Below is a listing from which only part is wanted; return exactly the lines from the one with "if is_ascii c then ascii_digit c else ud_isdigit" up to and including the one with "Definition isalnum (c".
:: TASK MATERIAL ::
(** * Plate-text normalisation of the ANPR application

    A shallow embedding of [ANPRModel._post_process_text] and of the
    candidate selection of [ANPRModel.recognize_plate]
    (Trial/integrated_anpr/models/anpr_model.py), with the pieces of the
    Python runtime they call: [str] methods, [dict] access, [re.match] and
    the stable [list.sort]. *)

From Stdlib Require Import List Bool Arith NArith QArith Lia String Ascii.
From Stdlib Require Import Permutation Sorted ZArith.
Import ListNotations.
Close Scope Q_scope.

(** ** The Python runtime *)

Module Py.

(** A Python [str] is a sequence of Unicode code points. *)
Definition codepoint := N.
Definition str := list codepoint.

(** An ASCII literal, read as the list of its code points. *)
Definition lit (s : string) : str := map N_of_ascii (list_ascii_of_string s).

Definition len {A} (l : list A) : nat := List.length l.

(** Truth value of a sequence: empty is false. *)
Definition truthy {A} (l : list A) : bool :=
  match l with [] => false | _ :: _ => true end.

(** The exceptions the modelled operations can raise. *)
Inductive exn := KeyError | IndexError.

Inductive result (A : Type) : Type :=
| Ok (a : A)
| Raise (e : exn).
Arguments Ok {A} a.
Arguments Raise {A} e.

Definition bind {A B} (m : result A) (k : A -> result B) : result B :=
  match m with
  | Ok a => k a
  | Raise e => Raise e
  end.

(** A [dict] with a handful of constant entries: an association list. *)
Definition dict := list (codepoint * codepoint).

Fixpoint lookup (d : dict) (k : codepoint) : option codepoint :=
  match d with
  | [] => None
  | (k', v) :: d' => if N.eqb k k' then Some v else lookup d' k
  end.

(** [k in d] *)
Definition contains (d : dict) (k : codepoint) : bool :=
  match lookup d k with Some _ => true | None => false end.

(** [d[k]], which raises [KeyError] on a missing key. *)
Definition getitem (d : dict) (k : codepoint) : result codepoint :=
  match lookup d k with Some v => Ok v | None => Raise KeyError end.

(** [d.get(k, default)] *)
Definition get (d : dict) (k default : codepoint) : codepoint :=
  match lookup d k with Some v => v | None => default end.

(** [l[i]], which raises [IndexError] out of range (non-negative [i]). *)
Definition index {A} (l : list A) (i : nat) : result A :=
  match nth_error l i with Some x => Ok x | None => Raise IndexError end.

(** A [float] that is a number: a finite float is a rational, and two
    of them compare as the rationals do.  Confidences lie in [0,1]. *)
Definition float := Q.

Definition float_lt (x y : float) : bool := negb (Qle_bool y x).

(** [l.sort(key=key, reverse=True)]: the list in descending order of
    [key], elements of equal key in their original order (the sort is
    stable, also when reversed).  Only [<] on keys is used. *)
Section Sort.
Variable A : Type.
Variable key : A -> float.

Fixpoint insert_desc (x : A) (l : list A) : list A :=
  match l with
  | [] => [x]
  | y :: l' => if float_lt (key x) (key y) then y :: insert_desc x l'
               else x :: l
  end.

Definition sort_reverse (l : list A) : list A :=
  fold_right insert_desc [] l.
End Sort.
Arguments insert_desc {A} key x l.
Arguments sort_reverse {A} key l.

End Py.

Import Py.

Declare Scope py_scope.
Delimit Scope py_scope with py.
Notation "x <- m ;; k" := (bind m (fun x => k))
  (at level 61, m at next level, right associativity) : py_scope.
Notation "' pat <- m ;; k" := (bind m (fun x => match x with pat => k end))
  (at level 61, pat pattern, m at next level, right associativity) : py_scope.
Open Scope py_scope.

(** ** Character classes

    The [str] predicates and [str.upper] read the Unicode character
    database.  On ASCII they are written out below; beyond ASCII they are
    whatever the database of the running interpreter says, which is a
    parameter of the development. *)

Record UnicodeData := {
  ud_isalpha   : codepoint -> bool;        (* categories Lu, Ll, Lt, Lm, Lo *)
  ud_isdecimal : codepoint -> bool;        (* category Nd; also the class of \d *)
  ud_isdigit   : codepoint -> bool;        (* Numeric_Type Digit or Decimal *)
  ud_isnumeric : codepoint -> bool;        (* any Numeric_Type *)
  ud_upper     : codepoint -> list codepoint    (* full upper-case mapping *)
}.

Definition is_ascii (c : codepoint) : bool := (c <? 128)%N.
Definition ascii_upper (c : codepoint) : bool := ((65 <=? c) && (c <=? 90))%N.
Definition ascii_lower (c : codepoint) : bool := ((97 <=? c) && (c <=? 122))%N.
Definition ascii_digit (c : codepoint) : bool := ((48 <=? c) && (c <=? 57))%N.

Section Unicode.

Variable U : UnicodeData.

Definition isalpha (c : codepoint) : bool :=
  if is_ascii c then ascii_upper c || ascii_lower c else ud_isalpha U c.

Definition isdecimal (c : codepoint) : bool :=
  if is_ascii c then ascii_digit c else ud_isdecimal U c.

Definition isdigit (c : codepoint) : bool :=
  if is_ascii c then ascii_digit c else ud_isdigit U c.

Definition isnumeric (c : codepoint) : bool :=
  if is_ascii c then ascii_digit c else ud_isnumeric U c.

(** [c.isalnum()] is true when one of the four above is. *)
Definition isalnum (c : codepoint) : bool :=
  isalpha c || isdecimal c || isdigit c || isnumeric c.

Definition upper_char (c : codepoint) : list codepoint :=
  if is_ascii c then [if ascii_lower c then (c - 32)%N else c]
  else ud_upper U c.

(** [s.upper()]: every character replaced by its upper-case mapping, which
    may be longer than one character. *)
Definition upper (s : str) : str := flat_map upper_char s.

End Unicode.

(** ** Regular expressions, as far as [plate_pattern] uses them *)

Module Re.

Inductive regex :=
| Eps
| Cls (p : codepoint -> bool)      (* one character of a class *)
| Seq (r1 r2 : regex)
| Alt (r1 r2 : regex)         (* tried left to right *)
| Bol                         (* ^ *)
| Eol.                        (* $ *)

Definition newline : codepoint := 10%N.

(** [$] without MULTILINE: at the end, or before a newline that ends the
    string. *)
Definition at_eol (rest : str) : bool :=
  match rest with
  | [] => true
  | [c] => N.eqb c newline
  | _ => false
  end.

(** Backtracking matcher: [r] against a prefix of [s], which starts at
    offset [pos] of the subject; [k] is what remains to be matched. *)
Fixpoint run (r : regex) (pos : nat) (s : str) (k : nat -> str -> bool) : bool :=
  match r with
  | Eps => k pos s
  | Cls p =>
      match s with
      | c :: s' => p c && k (S pos) s'
      | [] => false
      end
  | Seq r1 r2 => run r1 pos s (fun pos' s' => run r2 pos' s' k)
  | Alt r1 r2 => run r1 pos s k || run r2 pos s k
  | Bol => Nat.eqb pos 0 && k pos s
  | Eol => at_eol s && k pos s
  end.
:::
▸ PROBLEM SOLUTION
  if is_ascii c then ascii_digit c else ud_isdigit U c.

Definition isnumeric (c : codepoint) : bool :=
  if is_ascii c then ascii_digit c else ud_isnumeric U c.

(** [c.isalnum()] is true when one of the four above is. *)
Definition isalnum (c : codepoint) : bool :=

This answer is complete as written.